The crux of alchemy lies in synthesis and transformation. During the period before the Xianzhou set sail, alchemy was already divided into the medical and artifex branches, and the art was considered the most important cultural inheritance retained from the Primeval Imperium. In the era of the Ambrosial Arbor, medical alchemy progressed even further by leaps and bounds, illustrating the wonders of life across all its changes.

Following the Flaming Catastrophe War, many alchemical prescriptions in the Achievements in Alchemy were destroyed because of the Ambrosial Arbor and could never be restored. Nevertheless, a vast number of remedies recorded in the book can still be applied. For example, the revitalization pellet that enhances the self-healing capabilities of long-life species and the gallantry infusion that strengthens muscles and increases muscle power are military prescriptions still used even to this day.

Compendium of Remedies
This book is compiled by Dan Shu, the chief alchemist of the Luofu Alchemy Commissiono. Dan Shu's team extensively researched almost all the materia medica from the Theophany Era to the present, carefully selecting and summarizing a total of 39,500 medicinal prescriptions. About 3,726 of them were invented by Dan Shu and her team through medical practice.

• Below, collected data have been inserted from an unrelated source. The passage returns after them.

(** X15.  [trigger] and [triggerThen] register nothing and make no
    closure: from the bus they start on to the bus they leave, the list
    of a name is kept as it is or deleted (by a closure of [once] that
    fires), and the count of closures is the same. *)
Theorem firing_only_removes nameOrNames names args b :
  (only_removes b (exec (trigger nameOrNames args) b) ∧
   next (exec (trigger nameOrNames args) b) = next b) ∧
  (only_removes b (exec (triggerThen names args) b) ∧
   next (exec (triggerThen names args) b) = next b).
Proof.
  set (I := fun b' : Bus => only_removes b b' ∧ next b' = next b).
  assert (I b) as HI by (split; [apply only_removes_refl|done]).
  assert (∀ f who this xs, preserves I (apply who f this xs)) as Happly.
  { induction f as [u|id name callback IH arguments];
      intros who this xs b0 [Hr Hn]; rewrite apply_unfold; cbv zeta.
    - by destruct (behave _ u this xs).
    - rewrite before_apply_unfold. cbv zeta.
      destruct (0 <? _); [|done].
      rewrite bind_unfold.
      set (b1 := with_cells _ (with_call _ b0)).
      destruct (off_calls (Some name)
                  (Some (Wrapper id name callback arguments)) b1)
        as (b2 & Eoff & _ & _ & Hn2).
      pose proof (off_events name
                    (Some (Wrapper id name callback arguments)) b1) as Hev.
      rewrite Eoff in *. cbn [snd] in Hev.
      assert (I b2) as HI2.
      { split; [|by rewrite Hn2].
        eapply only_removes_trans; [exact Hr|]. intros t. rewrite Hev.
        case_bool_decide; [by right|by left]. }
      specialize (IH (ByOnce id) VBus arguments b2 HI2).
      by destruct (apply (ByOnce id) callback VBus arguments b2)
        as [[v|e] b3]. }
  split.
  - unfold exec, trigger.
    refine (preserves_bind I _ _ _ _ b HI); [|intros; apply preserves_ret].
    apply preserves_for_of. intros name _ b0 HI0.
    unfold EventEmitter.emit. rewrite bind_unfold. cbn [get].
    destruct (_events b0 !! name) as [handler|].
    + refine (preserves_bind I _ _ _ _ b0 HI0);
        [|intros; apply preserves_ret].
      apply preserves_for_of. intros l _. apply Happly.
    + by destruct (String.eqb name "error").
  - unfold exec, triggerThen. rewrite bind_unfold, flatMap_listeners.
    unfold Promise.map.
    refine (preserves_bind I _ _ _ _ b HI); [|intros; apply preserves_ret].
    apply preserves_map_. intros l _. apply preserves_attempt, Happly.
Qed.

The Compendium of Remedies is widely recognized as the pinnacle of pharmacological achievements in Xianzhou's 8,000-year history. The book categorizes all the prescriptions into 28 sections based no the ailments they treat. Among them, the volumes of the Vasculature Section, the Orthopedic Section, and the Transfiguration Section are the most complete and detailed. The Gourd-Born Section and the Hatching-Born Section encompass the medical techniques of the foxians and Vidyadhara. The Mara Section is the most impressive, as it compiles the latest research findings on the study of mara-struck conditions over the past few centuries. After this book was published, it immediately became a must-have guidebook for every alchemist of the Alchemy Commission. It's also designated as the official textbook for all related disciplines in the academy.

Due to various reasons, the Alchemy Commission has irrevocably gone downhill. Against the historical backdrop of the Alchemy Commission, the birth of the Compendium of Remedies is undoubtedly a boost of confidence that encourages the Alchemy Commission to start exploring the value and meaning of its existence in modern society again.